Deixe a análise para as máquinas e os classificadores…












Caríssimo Neto:
cada vez que venho aqui aprendo mais, muito mais sobre café. Sem qualquer favor não conheço – pelo menos no Brasil – um blog sobre café com esta qualidade e profissionalismo. Se fosse editor de um desses portais da grande mídia, há muito tempo teria feito a você uma proposta para incorporar o seu blog.
Ocorre que há uma ignorância fenomenal por parte da quase totalidade dos brasileiros naquilo que se relaciona ao café. Incrível, não? Um país que é o maior exportador dessa iguaria consumida praticamente no mundo inteiro e que gera emprego e renda e movimento milhões de dólares costuma beber água suja acondicionada em garrafas térmicas (argh!). Não é café, trata-se de uma beberagem botocuda.
É como vc observou muito bem. Apreciar um bom café, saber diferenciar o que é água suja de de café, situa-se na esfera da cultura. O botocudismo continua imperando no Brasil e foi turbinado depois que Lula e seus sequazes chegaram ao poder.
Creio que no que tange à qualidade do café, isto começou há mudar há pouco tempo, coisa de uns 10 anos. Vc poderá precisar melhor. A primeira providência foi tomada pelo menos há uns 20 anos pela ABIC, quando criou o Selo de Pureza. Mas isto não significou que estaríamos passando a beber um bom café. O Selo se destinou a acabar com a odiosa e criminosa adulteração do produto pelas torrefadoras.
Me lembro muito bem disso, pois na época dirigia o Departamento de Comunicação da FIESC (Federação das Indústrias do Estado de Santa Catarina) quando recebemos o pessoal da ABIC para o evento de lançamento do Selo de Pureza.
Naquela oportunidade fui informado de que os industriais torrefadores não estavam recebendo muito bem o tal Selo. Veja só! Era a própria associação dos industriais do café que criava uma auditoria nas empresas dos seus próprios associados.

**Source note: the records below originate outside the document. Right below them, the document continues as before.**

(** C29: The functions are runs of the system: a submission by a new goroutine, a held request that is
    sent when its timer has fired, and a cancellation before it fires each take the relayer they are
    given to the one they return in steps of the system, so what the interleavings keep they keep; a
    submission leaves a goroutine that waits or follows exactly when it is held or sent, a cancelled
    one none. *)
Theorem functions_are_runs (r r' : Relayer) (ts : gmap nat task) (env : Env) (now : Z) (q : request.Request)
    (k j : nat) (id : string) (Hs : sound (mkSystem r ts)) (Hj : ts !! j = None) :
  let ns := keys.Nullifiers (request.Proof q) in
  (∀ a, ts !! k = None → heldBy r !! heldID env = None →
     (∀ i t, ts !! i = Some t → held_id t ≠ Some (heldID env)) →
     Submit sha256 ledgerAt r env now q = Some (r', a) →
     steps (mkSystem r ts) (mkSystem r' (after_submit ts k ns a))) ∧
  (∀ stopped sent, ts !! k = Some (Fired id ns) → sendHeld r env now stopped id q = Some (r', sent) →
     steps (mkSystem r ts) (mkSystem r' (after_send ts k j ns sent))) ∧
  (∀ ns', ts !! k = Some (Waiting id ns') → CancelHeld r id true = (r', true) →
     steps (mkSystem r ts) (mkSystem r' (delete k ts))) ∧
  ∀ s', steps (mkSystem r ts) s' → sound s'.
Proof.
  intros ns. split; [|split; [|split]].
  - intros a Hk Hid Hf H%Submit_submission. by eapply submission_run.
  - intros stopped sent Hk H. by eapply sendHeld_run.
  - intros ns' Hk H. by eapply CancelHeld_run.
  - intros s' H. remember (mkSystem r ts) as s0 eqn:E0. clear E0. induction H as [s0|s0 s1 s2 [l Hl] _ IH]; [done|].
    by apply IH, (step_sound l s0).
Qed.
(** One turn of the loop of [Events]. *)
Definition read_page (c : Client) (contract : string) (from to : Z) (n : nat) (req : Request)
    (out : list RawEvent) (progress : Position) : Turn :=
  match GetEvents c n req with
  | Fail err => Done (Fail (page_error c n from err))
  | Ok resp =>
      if from <? POldestLedger resp then
        Done (Fail (Wrapf ErrRetention "%w: ledger %d, oldest %d" [FInt from; FInt (POldestLedger resp)]))
      else
        match take_page contract to (PEvents resp) out with
        | Fail err => Done (Fail err)
        | Ok (out, true) => Done (Ok out)
        | Ok (out, false) =>
            match ParseCursor (PCursor resp) with
            | None => Done (Fail (Wrapf (Sentinel "cursor: parse") "cursor %q: %w" [FStr (PCursor resp)]))
            | Some cursor =>
                if at_end to cursor then Done (Ok out)
                else if Cmp cursor progress <=? 0 then
                  Done (Fail (Wrapf ErrStalled "%w: at ledger %d of %d" [FInt (PLedger cursor); FInt to]))
                else More out cursor
            end
        end
  end.

(** The loop of [Events], from the [n]th call, with fuel for its pages. *)
Fixpoint read_pages (fuel : nat) (c : Client) (contract : string) (from to : Z) (n : nat) (req : Request)
    (out : list RawEvent) (progress : Position) : option (res (list RawEvent)) :=
  match fuel with
  | O => None
  | S fuel =>
      match read_page c contract from to n req out progress with
      | Done r => Some r
      | More out cursor => read_pages fuel c contract from to (S n) (AfterCursor cursor) out cursor
      end
  end.

(** [RPCSource.Events] *)
Definition Events (fuel : nat) (c : Client) (contract : string) (from to : Z) : option (res (list RawEvent)) :=
  if to <? from then Some (Fail (Wrapf ErrRange "%w: ledgers %d to %d" [FInt from; FInt to]))
  else read_pages fuel c contract from to 0 (FromLedger from (u32 (to + 1))) [] (mkPosition from 0 0 0).

End source.

(** ** The follower *)

(** [Batch] *)
Record Batch : Type := mkBatch {
  From : Z; To : Z; BRaw : list RawEvent; Txs : list calls.Transaction; Latest : Z; LatestCloseTime : Z }.

(** A source's answer for a range. *)
Definition Source : Type := Z → Z → res (list RawEvent).

(** An error that is any of several: [errors.Join], or [fmt.Errorf] with two [%w]. *)
Definition joined_is (target : string) (errs : list gerr) : bool := existsb (errors_is target) errs.

(** [Follower], but the sink: the health and the sources as they answer one step. *)
Record Follower : Type := mkFollower { RPC : res Health; Live : Source; History : list Source; Window : Z }.

(** The loop over [History]: the first answer, or every error. *)
Fixpoint first_answer (hs : list Source) (from to : Z) : list gerr + list RawEvent :=
  match hs with
  | [] => inl []
  | h :: hs =>
      match h from to with
      | Ok raw => inr raw
      | Fail e => match first_answer hs from to with inl errs => inl (e :: errs) | inr raw => inr raw end
      end
  end.

(** [Follower.read] *)
Definition read (f : Follower) (from to oldest : Z) : list gerr + list RawEvent :=
  if oldest <=? from then match Live f from to with Ok raw => inr raw | Fail e => inl [e] end
  else if (length (History f) =? 0)%nat then
    inl [Wrapf ErrRetention "%w: ledger %d, RPC keeps from %d" [FInt from; FInt oldest]]
  else first_answer (History f) from to.

(** The last ledger of the next window: never past the latest, and handing over to RPC as soon as it
    covers the range. *)
Definition window_end (f : Follower) (h : Health) (next : Z) : Z :=
  let window := Z.max (Window f) 1 in
  let to := Z.min (u32 (u32 (next + window) - 1)) (LatestLedger h) in
  if next <? OldestLedger h then Z.min to (u32 (OldestLedger h - 1)) else to.

Section follower.
Context {sdk : StellarSDK}.
Lemma validate_windows_Ok ws : ∀ next leaves st, is_u32 next → next mod WindowLedgers = 0 → 0 <= leaves → leaves mod 2 = 0 →
  Forall (λ iw, window_typed iw.2) ws → validate_windows (next, leaves) ws = Ok st → windows_follow next leaves (map snd ws).
Proof.
  induction ws as [|[i w] ws IH]; intros next leaves st Hn Hm Hl0 Hl2 Hw H; [done|].
  apply Forall_cons_1 in Hw as [Hw Hws]. cbn [validate_windows] in H. apply bind_Ok in H as (st1 & H1 & H).
  destruct (validate_window_Ok _ _ _ _ _ Hn Hm Hl0 Hl2 Hw H1) as (Hf & -> & Hu).
  cbn [map windows_follow snd] in *. destruct Hf as (? & ? & ? & ? & ? & ? & ? & _). split_and!; try done; try lia.
  apply (IH _ _ st); try done; [|lia]. unfold WindowLedgers in *. by rewrite Z.add_mod, Hm by done.
Qed.

Lemma map_snd_imap (ws : list Window) : map snd (imap pair ws) = ws.
Proof. change (snd <$> imap pair ws = ws). rewrite fmap_imap. apply list_eq. intros i. rewrite list_lookup_imap. by destruct (ws !! i). Qed.

(** What follows from it, by place. *)
Lemma windows_follow_lookup ws : ∀ next leaves k w, windows_follow next leaves ws → ws !! k = Some w →
  Start w = next + WindowLedgers * Z.of_nat k ∧ End_ w = Start w + WindowLedgers - 1.
Proof.
  induction ws as [|w' ws IH]; intros next leaves [|k] w H Hk; [done..| |]; destruct H as (Hs & He & _ & _ & _ & _ & _ & H).
  - injection Hk as <-. lia.
  - destruct (IH _ _ _ _ H Hk) as [-> ?]. split; [lia|done].
Qed.

(** The leaf a window begins at is the one the window before it ended at. *)
Definition leaf_at (ws : list Window) (k : nat) : Z :=
  match k with O => 0 | S k => match ws !! k with Some w => (Leaves w).2 | None => 0 end end.

Lemma windows_follow_leaves ws : ∀ next leaves k w, windows_follow next leaves ws → ws !! k = Some w →
  (Leaves w).1 = match k with O => leaves | S k => match ws !! k with Some w' => (Leaves w').2 | None => 0 end end ∧
  (Leaves w).1 <= (Leaves w).2 <= tree.Capacity ∧ (Leaves w).2 mod 2 = 0 ∧
  WNullifiers w + ((Leaves w).2 - (Leaves w).1) <= WEvents w.
Proof.
  induction ws as [|w' ws IH]; intros next leaves [|k] w H Hk; [done..| |]; destruct H as (_ & _ & Hl & ? & ? & ? & ? & H).
  - injection Hk as <-. split_and!; try done; lia.
  - destruct (IH _ _ _ _ H Hk) as [E ?]. split; [|done]. rewrite E. by destruct k.
Qed.

Lemma coveredTo_follow ws next leaves : windows_follow next leaves ws → ws ≠ [] →
  coveredTo ws = next + WindowLedgers * Z.of_nat (length ws) - 1.
Proof.
  intros H Hn. unfold coveredTo. rewrite last_lookup. destruct (ws !! pred (length ws)) as [w|] eqn:E.
  - destruct (windows_follow_lookup _ _ _ _ _ H E) as [-> ->]. destruct ws; [done|]. cbn [length pred] in *. lia.
  - apply lookup_ge_None in E. destruct ws; [done|]. cbn in E. lia.
Qed.

(** A manifest's fields by their Go types. *)
Definition manifest_typed (m : Manifest) : Prop := is_u32 (DeployLedger m) ∧ Forall window_typed (Windows m).

Lemma windowStart_spec l : is_u32 l → is_u32 (windowStart l) ∧ windowStart l mod WindowLedgers = 0 ∧
  windowStart l <= l < windowStart l + WindowLedgers.
Proof.
  unfold windowStart, is_u32, WindowLedgers. intros H. pose proof (Z.mod_pos_bound l 17280 eq_refl).
  pose proof (Z.mod_le l 17280 ltac:(lia) eq_refl). split_and!; try lia.
  by rewrite Zminus_mod, Z.mod_mod, Z.sub_diag by done.
Qed.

Bom, isto dá a medida exata do padrão moral e ético do empresariado brasileiro que conheço de perto. Trabalhei quase 30 anos na FIESC e vivia em reuniões em Brasília, no Rio e São Paulo e até no exterior.
É certo que nem todos os empresários são vagabundos, mas uma grande maioria é. E além de tudo, são patrimonialistas e não conseguem viver fora da sombra do Estado.
O caso mais recente da sabugice do empresariado brasileiro revelou-se no caso da adulteração do leite!
Entretanto, pelas mãos de profissionais como vc e de dirigentes responsáveis e conscientes da ABIC hoje já podemos sorver espressos esplêndidos e as pessoas, mesmo comprando um produto de segunda linha, levam café e não aquela mistureba ordinária cuja finalidade era gerar a riqueza dos torrefadores por meio de uma fraude.
Creio que ainda se tem um grande caminho a percorrer até que prepondere a boa ética nos negócios no Brasil.
Bom. Acho que já fui longe demais. Isto já não é uma comentário. É um artigo…hehehe…mas é que fico entusiasmado quando visito o seu blog e leio os seus textos.
E olha, meu caro. Seus textos estão cada vez melhores. Já desconfio que vc está escrevendo um livro sobre café, se é que já não tem algo editado.
Conte sempre comigo quando precisar divulgar algo. Mando ver lá no meu bloguinho.
Abração, Neto. Todo o sucesso para vc que vc merece!